[What is being asked]
Please copy, exactly as they appear below, the lines from the one containing "(** The row" through the one containing "Definition Qsum (l".

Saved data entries
(** * Titanic dashboard: the filter, the KPI metrics and the bar labels

    A shallow embedding of [dashboard.py].  The script is a Streamlit page:
    it loads a table of passengers once, reads three multiselect widgets,
    keeps the rows the widgets allow, derives four KPI numbers and draws
    count plots whose bars are annotated by [add_bar_labels].

    Conventions of the embedding.
    - A [DataFrame] is the list of its rows, in index order.
    - A cell of an object column ([sex], [embark_town]) is [Some s] for a
      string and [None] for a missing cell; a cell of a float column
      ([age], [fare]) is [Some q] or [None] (NaN).  The integer columns
      ([pclass], [family_size], [survived]) hold a [Z].
    - The metrics are idealised as exact rationals [Q]; a computed metric
      is a [number], which adds NaN.
    - Line 33 is modelled twice.  [bar_text64] evaluates it in IEEE 754
      double precision, as numpy does on the [float64] heights of a chart:
      it gives the text of the labels.  [bar_text] evaluates it over exact
      heights in a small monad that records every division it performs and
      treats a zero divisor as a failure, which is stricter than numpy
      (there [h / 0] is [inf]): it is used to show which divisions are
      attempted at all and how the chart is updated. *)

From Stdlib Require Import List ZArith QArith Qround Qabs Qpower Lia Lqa Bool.
From Stdlib Require Import SpecFloat.
From Stdlib Require Import String Ascii DecimalString.
From Stdlib Require Import Sorted Permutation.
Import ListNotations.

Local Open Scope Z_scope.

(** ** Data model *)

(** One row of [data/processed/titanic_processed.csv]. *)
Record passenger : Type := mkPassenger {
  sex : option string;
  pclass : Z;
  embark_town : option string;
  age : option Q;
  fare : option Q;
  family_size : Z;
  survived : Z
}.

Definition DataFrame : Type := list passenger.

(** A float as the script sees it: NaN or a value. *)
Inductive number : Type :=
| NaN : number
| Val : Q -> number.

(** The value of the three sidebar widgets. *)
Record selection : Type := mkSelection {
  gender_filter : list (option string);
  class_filter : list Z;
  embark_filter : list (option string)
}.

(** ** Columns, [unique], [sorted], [isin] *)

(** Equality of the cells of an object column, as [isin] and [unique]
    compare them: a missing cell matches a missing cell. *)
Definition cell_eqb (a b : option string) : bool :=
  match a, b with
  | Some x, Some y => String.eqb x y
  | None, None => true
  | _, _ => false
  end.

(** [df[name]]: the column as a series of cells. *)
Definition column {A : Type} (f : passenger -> A) (df : DataFrame) : list A :=
  map f df.

Section Series.
Context {A : Type}.
Variable eqb : A -> A -> bool.

(** [x in values], with the equality of the column's cells. *)
Definition member (x : A) (values : list A) : bool :=
  existsb (eqb x) values.

(** [Series.isin(values)]: a boolean series of the same length. *)
Definition isin (s : list A) (values : list A) : list bool :=
  map (fun x => member x values) s.

(** [Series.unique()]: distinct cells in order of first appearance. *)
Fixpoint unique_acc (seen : list A) (s : list A) : list A :=
  match s with
  | [] => rev seen
  | x :: s' =>
      if member x seen then unique_acc seen s'
      else unique_acc (x :: seen) s'
  end.

Definition unique (s : list A) : list A := unique_acc [] s.
End Series.

(** Python's [sorted] on integers. *)
Fixpoint insert_sorted (x : Z) (l : list Z) : list Z :=
  match l with
  | [] => [x]
  | y :: l' => if x <=? y then x :: l else y :: insert_sorted x l'
  end.

Fixpoint sorted (l : list Z) : list Z :=
  match l with
  | [] => []
  | x :: l' => insert_sorted x (sorted l')
  end.

(** ** The filter (lines 65-69) *)

(** [a & b] on boolean series. *)
Fixpoint series_and (a b : list bool) : list bool :=
  match a, b with
  | x :: a', y :: b' => (x && y) :: series_and a' b'
  | _, _ => []
  end.

(** [df[mask]]: boolean indexing.  pandas refuses a mask whose length is
    not the number of rows. *)
Fixpoint getitem_mask (df : DataFrame) (mask : list bool) : option DataFrame :=
  match df, mask with
  | [], [] => Some []
  | r :: df', b :: mask' =>
      match getitem_mask df' mask' with
      | Some rows => Some (if b then r :: rows else rows)
      | None => None
      end
  | _, _ => None
  end.

Definition filter_mask (df : DataFrame) (sel : selection) : list bool :=
  series_and
    (series_and (isin cell_eqb (column sex df) (gender_filter sel))
                (isin Z.eqb (column pclass df) (class_filter sel)))
    (isin cell_eqb (column embark_town df) (embark_filter sel)).

Definition filtered_df (df : DataFrame) (sel : selection) : option DataFrame :=
  getitem_mask df (filter_mask df sel).

(** The default value of the widgets (lines 46-62): nothing is filtered. *)
Definition default_selection (df : DataFrame) : selection :=
  {| gender_filter := unique cell_eqb (column sex df);
     class_filter := sorted (unique Z.eqb (column pclass df));
     embark_filter := unique cell_eqb (column embark_town df) |}.

(** The row predicate the mask computes, used to state the theorems. *)
Definition allowed (sel : selection) (r : passenger) : bool :=
  member cell_eqb (sex r) (gender_filter sel)
  && member Z.eqb (pclass r) (class_filter sel)
  && member cell_eqb (embark_town r) (embark_filter sel).

(** ** KPI metrics (lines 80-83) *)

(** [len(df)]. *)
Definition len {A : Type} (l : list A) : Z := Z.of_nat (List.length l).

(** The cells of a float series that are not NaN. *)
Fixpoint dropna (s : list (option Q)) : list Q :=
  match s with
  | [] => []
  | Some q :: s' => q :: dropna s'
  | None :: s' => dropna s'
  end.

Definition Qsum (l : list Q) : Q := fold_right Qplus 0%Q l.

(** [Series.mean()], with the default [skipna=True]: the sum of the cells
    that are present over their number, NaN when there is none. *)
Definition mean (s : list (option Q)) : number :=
  match dropna s with
  | [] => NaN
  | q :: present => Val (Qsum (q :: present) / inject_Z (len (q :: present)))
  end.
(** * conjunction.py: a shallow embedding and its properties

    The program scans a time window with a fixed step, asks an ephemeris
    for the angular separation of two bodies at every step, keeps the
    running minimum and maximum together with their instants, and prints
    both in degrees, minutes and seconds.

    Modelling conventions.
    - Python [int] is [Z]; Python [str] (a byte string in Python 2) is
      [string].
    - Python [float] and [ephem.Date] (a float counting days) are
      modelled twice.  The whole program ([main] with its scan and its
      report) is modelled over [Q]: every finite binary64 value is a
      rational, comparisons are exact, [math.pi] is the rational value of
      the binary64 constant, and sums and products are not rounded.
      Module [B64] models the scan loop and [ddToDms] on the binary64
      values themselves ([spec_float], rounding to nearest, ties to
      even); which instants are sampled and which digits are printed is
      stated there.
    - The ephemeris ([observer.date = str(t)], [compute],
      [ephem.separation]) is a function from the two bodies and the
      instant to a separation.
    - [while] is a fuelled loop: [None] means the fuel ran out with the
      loop still running. *)

From Stdlib Require Import ZArith QArith Qround Lia Lqa List Bool.
From Stdlib Require Import Strings.Ascii Strings.String DecimalString.
From Stdlib Require DecimalPos.
From Stdlib Require Import SpecFloat.
Import ListNotations.

Local Open Scope string_scope.
Local Open Scope Z_scope.

(* ------------------------------------------------------------------ *)
(** ** Strings, digits and the regular expressions of [strToSeconds] *)

Module Re.

(** The character class [[0-9]]. *)
Definition is_digit (c : ascii) : bool :=
  ((48 <=? nat_of_ascii c) && (nat_of_ascii c <=? 57))%nat.

Definition digit_value (c : ascii) : Z :=
  Z.of_nat (nat_of_ascii c - 48).

Fixpoint all_digits (s : string) : bool :=
  match s with
  | EmptyString => true
  | String c s' => is_digit c && all_digits s'
  end.

(** [int(s)] for a string of decimal digits, most significant first. *)
Fixpoint int_acc (acc : Z) (s : string) : Z :=
  match s with
  | EmptyString => acc
  | String c s' => int_acc (10 * acc + digit_value c) s'
  end.

Definition int (s : string) : Z := int_acc 0 s.

(** The pattern [([0-9]+)u] tried at the first character of [s].  The
    quantifier is greedy: one more digit is taken first, and only when
    the rest of the pattern fails after it does the matcher fall back to
    ending the group here and looking for [u].  The result is group 1. *)
Fixpoint match_here (u : ascii) (s : string) : option string :=
  match s with
  | EmptyString => None
  | String c s' =>
      if is_digit c then
        match match_here u s' with
        | Some g => Some (String c g)
        | None =>
            match s' with
            | String c' _ =>
                if Ascii.eqb c' u then Some (String c EmptyString) else None
            | EmptyString => None
            end
        end
      else None
  end.

(** [re.search("([0-9]+)u", s)]: the match at the leftmost position
    where there is one; the result is [m.group(1)], [None] when there is
    no match. *)
Fixpoint search (u : ascii) (s : string) : option string :=
  match match_here u s with
  | Some g => Some g
  | None =>
      match s with
      | EmptyString => None
      | String _ s' => search u s'
      end
  end.

End Re.

(* ------------------------------------------------------------------ *)
(** ** Duration parser *)

(** One block of [strToSeconds]:
    [m = re.search("([0-9]+)u", s); if m: seconds += int(m.group(1)) * k]. *)
Definition add_unit (u : ascii) (k : Z) (s : string) (seconds : Z) : Z :=
  match Re.search u s with
  | Some g => seconds + Re.int g * k
  | None => seconds
  end.

Definition strToSeconds (s : string) : Z :=
  let seconds := 0 in
  let seconds := add_unit "d" (24 * 60 * 60) s seconds in
  let seconds := add_unit "h" (60 * 60) s seconds in
  let seconds := add_unit "m" 60 s seconds in
  let seconds := add_unit "s" 1 s seconds in
  seconds.

(** [text.replace(" ", "")]. *)
Fixpoint remove_spaces (s : string) : string :=
  match s with
  | EmptyString => EmptyString
  | String c s' =>
      if Ascii.eqb c " " then remove_spaces s'
      else String c (remove_spaces s')
  end.

(* ------------------------------------------------------------------ *)
(** ** Python values and floats *)

(** The values [ddToDms] can be handed or can return. *)
Inductive PyObj : Type :=
| PyFloat (x : Q)
| PyInt (n : Z)
| PyStr (s : string)
| PyNone.

(** [str(type(v))]; an integer outside the 64-bit range is a [long]. *)
Definition type_repr (v : PyObj) : string :=
  match v with
  | PyFloat _ => "<type 'float'>"
  | PyInt n =>
      if (- 2 ^ 63 <=? n) && (n <? 2 ^ 63) then "<type 'int'>"
      else "<type 'long'>"
  | PyStr _ => "<type 'str'>"
  | PyNone => "<type 'NoneType'>"
  end.

(** [str(n)] for an [int]. *)
Definition str_int (n : Z) : string := NilZero.string_of_int (Z.to_int n).

Definition Qltb (x y : Q) : bool := negb (Qle_bool y x).

(** [math.pi]: the binary64 constant 0x400921FB54442D18. *)
Definition math_pi : Q := 884279719003555 # 281474976710656.

(** [math.degrees(x)], computed as [x * (180.0 / pi)]. *)
Definition degrees (x : Q) : Q := (x * (180 / math_pi))%Q.

(** [x % 1.0]: the remainder has the sign of the divisor, so it lies in
    [0, 1). *)
Definition mod1 (x : Q) : Q := (x - inject_Z (Qfloor x))%Q.

(** [round(x, 2)] as a count of hundredths; Python 2 rounds halves away
    from zero. *)
Definition round_hundredths (x : Q) : Z :=
  if Qle_bool 0 x then Qfloor (x * 100 + (1 # 2))%Q
  else - Qfloor (- x * 100 + (1 # 2))%Q.

Definition two_digits (n : Z) : string :=
  if n <? 10 then "0" ++ str_int n else str_int n.

(** [str(x)] for a float [x = k/100]: the shortest decimal form, with at
    least one digit after the point. *)
Definition str_hundredths (k : Z) : string :=
  let a := Z.abs k in
  let sign := if k <? 0 then "-" else "" in
  let f := a mod 100 in
  sign ++ str_int (a / 100) ++ "." ++
  (if f mod 10 =? 0 then str_int (f / 10) else two_digits f).

(** Lines 100-104 of [ddToDms], once [dd] is a float, in exact
    arithmetic: the two products are not rounded ([B64.dms] rounds
    them). *)
Definition dms (dd : Q) : string :=
  let minutes := (mod1 dd * 60)%Q in
  let seconds := (mod1 minutes * 60)%Q in
  str_int (Qfloor dd) ++ " degrees "
  ++ str_int (Qfloor minutes) ++ " minutes "
  ++ str_hundredths (round_hundredths seconds) ++ " seconds".

(* ------------------------------------------------------------------ *)
(** ** Output and exceptions *)

Definition Date := Q.

(** What [--objects] names resolve to. *)
Inductive Body : Type :=
| Solar (name : string)                (* getattr(ephem, name)() *)
| Star (name : string)                 (* ephem.star(name) *)
| FixedBody (ra dec name : string).    (* ephem.FixedBody with _ra, _dec *)

(** A printed line: text the program computes, and the [str] of values
    of the libraries. *)
Inductive Frag : Type :=
| Txt (s : string)
| StrObjects (l : list Body)
| StrObserver
| StrDate (t : Date).

Definition Line := list Frag.

Inductive Exn : Type :=
  TypeError | ValueError | IndexError | OverflowError.

Inductive Result (A : Type) : Type :=
| Ok (a : A)
| Raise (e : Exn)
| Unfinished.          (* the fuel of a loop ran out *)

Arguments Ok {A} a.
Arguments Raise {A} e.
Arguments Unfinished {A}.

(** Programs print lines and return, raise or keep running. *)
Definition Prog (A : Type) : Type := list Line -> list Line * Result A.

Definition ret {A} (a : A) : Prog A := fun out => (out, Ok a).

Definition bind {A B} (m : Prog A) (k : A -> Prog B) : Prog B :=
  fun out =>
    match m out with
    | (out', Ok a) => k a out'
    | (out', Raise e) => (out', Raise e)
    | (out', Unfinished) => (out', Unfinished)
    end.

Definition print (l : Line) : Prog unit := fun out => ((out ++ [l])%list, Ok tt).

Definition raise {A} (e : Exn) : Prog A := fun out => (out, Raise e).

(** A loop that returns [None] when its fuel runs out. *)
Definition lift_option {A} (o : option A) : Prog A :=
  fun out => match o with Some a => (out, Ok a) | None => (out, Unfinished) end.

(** A computation that prints nothing. *)
Definition lift_result {A} (r : Result A) : Prog A := fun out => (out, r).

Notation "x <- m ;; k" := (bind m (fun x => k))
  (at level 61, m at next level, right associativity).
Notation "m ;;; k" := (bind m (fun _ => k))
  (at level 61, right associativity).

(* ------------------------------------------------------------------ *)
(** ** Binary64

    Where the rounding of floats matters (the accumulated [t] of the
    loop, the products of [ddToDms]) the code is modelled on the 64-bit
    floats themselves, as values of [spec_float] with the operations of
    precision 53 and exponent bound 1024, which round to nearest, ties to
    even, as Python's floats do. *)

Module B64.

Definition float : Type := spec_float.
Definition prec : Z := 53.
Definition emax : Z := 1024.

(** [x + y], [x * y], [x / y] and [x < y] on floats. *)
Definition add : float -> float -> float := SFadd prec emax.
Definition mul : float -> float -> float := SFmul prec emax.
Definition div : float -> float -> float := SFdiv prec emax.
Definition ltb : float -> float -> bool := SFltb.

(** The float nearest to an integer, an infinity when it is out of
    range. *)
Definition of_Z (n : Z) : float := binary_normalize prec emax n 0 false.

(** [float(n)] for an [int]: [None] when it raises OverflowError. *)
Definition of_int (n : Z) : option float :=
  match of_Z n with
  | S754_infinity _ => None
  | f => Some f
  end.

(** The rational a finite float stands for; 0 for the others. *)
Definition value (f : float) : Q :=
  match f with
  | S754_finite s m (Zneg p) => cond_Zopp s (Zpos m) # (2 ^ p)
  | S754_finite s m e => inject_Z (cond_Zopp s (Zpos m) * 2 ^ e)
  | _ => 0%Q
  end.

(** [math.pi]. *)
Definition math_pi : float := S754_finite false 7074237752028440 (-51).

(** [int(floor(x))]: an infinity raises OverflowError, a NaN
    ValueError. *)
Definition int_floor (x : float) : Result Z :=
  match x with
  | S754_zero _ => Ok 0
  | S754_finite s m (Zneg p) => Ok (cond_Zopp s (Zpos m) / Zpos (2 ^ p))
  | S754_finite s m e => Ok (cond_Zopp s (Zpos m) * 2 ^ e)
  | S754_infinity _ => Raise OverflowError
  | S754_nan => Raise ValueError
  end.

(** C's [fmod(x, 1.0)]: exact, with the sign of [x]. *)
Definition fmod1 (x : float) : float :=
  match x with
  | S754_finite s m (Zneg p) =>
      match Zpos m mod Zpos (2 ^ p) with
      | Zpos r => S754_finite s r (Zneg p)
      | _ => S754_zero s
      end
  | S754_finite s _ _ => S754_zero s
  | S754_zero s => S754_zero s
  | S754_infinity _ => S754_nan
  | S754_nan => S754_nan
  end.

(** [x % 1.0]: [fmod], moved up by 1.0 when it is negative, and +0.0
    when it is a zero. *)
Definition mod1 (x : float) : float :=
  match fmod1 x with
  | S754_finite true r e => add (S754_finite true r e) (of_Z 1)
  | S754_zero _ => S754_zero false
  | other => other
  end.

(** [str(round(x, 2))]: halves are rounded away from zero on the exact
    value of [x], and the result is printed in its shortest form (for
    values below 10^10). *)
Definition str_round2 (x : float) : string :=
  match x with
  | S754_nan => "nan"
  | S754_infinity false => "inf"
  | S754_infinity true => "-inf"
  | _ => str_hundredths (round_hundredths (value x))
  end.
Section numbers.
Context `{Number A}.

(** The likelihood of [word] in the messages [train_l] of one label. *)
Definition likelihood (alpha : A) (vocabulary : list str) (train_l : DataFrame)
    (word : str) : Result A :=
  column ← getitem_column train_l word;
  Ok ((of_int (sum column) + alpha)
      / (of_int (n_words train_l) + alpha * of_int (Z.of_nat (length vocabulary))))%num.

(** The body of the loop over the vocabulary: one entry for [word] in each
    of the two dictionaries. *)
Definition add_word (alpha : A) (vocabulary : list str) (train_spam train_ham : DataFrame)
    (tables : gmap str A * gmap str A) (word : str) : Result (gmap str A * gmap str A) :=
  let '(p_given_spam, p_given_ham) := tables in
  s ← likelihood alpha vocabulary train_spam word;
  h ← likelihood alpha vocabulary train_ham word;
  Ok (<[word := s]> p_given_spam, <[word := h]> p_given_ham).

(** The training cells in their order, from the training set to the
    globals of [classify]: the count table, the priors ("Calculating the
    priors"), the rows of each label and the two dictionaries ("Calculating
    likelihoods").  [alpha] is 1 in the notebook. *)
Definition train (alpha : A) (msgs_train : list (label * str)) : Result (Model A) :=
  let cln := msgs_train_cln msgs_train in
  let vocabulary := vocabulary cln in
  final_training ← final_training cln;
  let proportions := value_counts_normalize (Label final_training) in
  p_spam ← getitem_label proportions spam;
  p_ham ← getitem_label proportions ham;
  let train_spam := rows_labelled spam final_training in
  let train_ham := rows_labelled ham final_training in
  '(p_given_spam, p_given_ham) ←
    for_each (add_word alpha vocabulary train_spam train_ham) (∅, ∅) vocabulary;
  Ok {| p_spam := p_spam; p_ham := p_ham;
        p_given_spam := p_given_spam; p_given_ham := p_given_ham |}.

(** ** Classification *)

(** The answers of [classify]: ['ham'], ['spam'] or ['unclassified']. *)
Inductive classified :=
  | classified_as (l : label)
  | unclassified.
(** X21. A [CurveCompletedEvent] or [MouseMovedEvent] survives the round
    trip through [to_json] and [Event.parse_json], provided [strptime] reads
    back what [strftime] writes for its trigger time and for the start of
    each curve of the instances in its states: [parse_json] returns an event
    of the same class with the same curve uuid or mouse deltas, uuids and
    trigger time, and the same rendered instance states in the same order,
    their curves being new objects.  Serializing the result gives the same
    dict again. *)
Theorem event_round_trip (strftime : datetime -> string)
    (strptime : string -> option datetime) (fresh : nat) (ev : Event) :
  event_dates_round_trip strftime strptime ev ->
  Event_parse_json strptime fresh (Event_to_json strftime ev)
  = parse_ret (reidentify_event fresh ev) /\
  Event_to_json strftime (reidentify_event fresh ev)
  = Event_to_json strftime ev.
Proof.
  intros Hdates. split.
  - exact (Event_json_round_trip strftime strptime fresh ev Hdates).
  - exact (Event_to_json_reidentify strftime fresh ev).
Qed.

Lemma event_round_trip_witness :
  Event_parse_json strptime_sample 7
    (Event_to_json strftime_sample event_sample)
  = parse_ret (reidentify_event 7 event_sample).
Proof.
  apply (event_round_trip strftime_sample strptime_sample 7 event_sample).
  unfold event_dates_round_trip, curve_dates_round_trip.
  repeat constructor.
Defined.

Section RequiredKeys.
Variable strftime : datetime -> string.
Variable strptime : string -> option datetime.

Ltac parse_without_key first_obj Hdates :=
  intros _;
  cbn [json_del String.eqb Ascii.eqb Bool.eqb];
  unfold Instance_parse_json, Instance_parse_json_rest, item;
  cbn [json_get String.eqb Ascii.eqb Bool.eqb parse_bind parse_ret
         parse_raise as_str as_list as_instance_type
         InstanceTypeEnum_of_value];
  rewrite ?(Curve_list_round_trip strftime strptime _ first_obj Hdates);
  cbn [parse_bind parse_ret parse_raise];
  rewrite ?as_event_types_round_trip;
  cbn [parse_bind parse_ret parse_raise];
  reflexivity.

Lemma Instance_keys_required (first_obj : nat) (i : Instance)
    (d : list (string * json)) (k : string) :
  curve_dates_round_trip strftime strptime i ->
  Instance_to_json strftime i = JDict d ->
  json_get d k <> None ->
  Instance_parse_json strptime first_obj (JDict (json_del d k))
  = parse_raise KeyError.
Proof.
  intros Hdates Hd Hk. unfold curve_dates_round_trip in Hdates.
  unfold Instance_to_json, Instance_to_json_base, get_instance_type in Hd.
  destruct (instance_kind i) eqn:Hkind;
    cbn [json_set String.eqb Ascii.eqb Bool.eqb InstanceTypeEnum_value] in Hd;
    injection Hd as Hd; subst d;
    cbn [json_get] in Hk; revert Hk;
    repeat match goal with
           | |- context [String.eqb ?a k] =>
               destruct (String.eqb_spec a k) as [?|?];
               [subst k; parse_without_key first_obj Hdates|]
           end;
    intros Hk; exfalso; apply Hk; reflexivity.
Qed.
End RequiredKeys.

Section RequiredEventKeys.
Variable strftime : datetime -> string.
Variable strptime : string -> option datetime.

Ltac parse_event_without_key first_obj Hstates :=
  intros _;
  cbn [json_del String.eqb Ascii.eqb Bool.eqb];
  unfold Event_parse_json, Event_parse_json_rest, item;
  cbn [json_get String.eqb Ascii.eqb Bool.eqb parse_bind parse_ret
         parse_raise as_str as_num as_list as_event_type
         EventTypeEnum_of_value];
  rewrite ?(RenderedInstanceState_list_round_trip strftime strptime _
              first_obj Hstates);
  cbn [parse_bind parse_ret parse_raise];
  reflexivity.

[Expected output]
(** The row predicate the mask computes, used to state the theorems. *)
Definition allowed (sel : selection) (r : passenger) : bool :=
  member cell_eqb (sex r) (gender_filter sel)
  && member Z.eqb (pclass r) (class_filter sel)
  && member cell_eqb (embark_town r) (embark_filter sel).

(** ** KPI metrics (lines 80-83) *)

(** [len(df)]. *)
Definition len {A : Type} (l : list A) : Z := Z.of_nat (List.length l).

(** The cells of a float series that are not NaN. *)
Fixpoint dropna (s : list (option Q)) : list Q :=
  match s with
  | [] => []
  | Some q :: s' => q :: dropna s'
  | None :: s' => dropna s'
  end.

Definition Qsum (l : list Q) : Q := fold_right Qplus 0%Q l.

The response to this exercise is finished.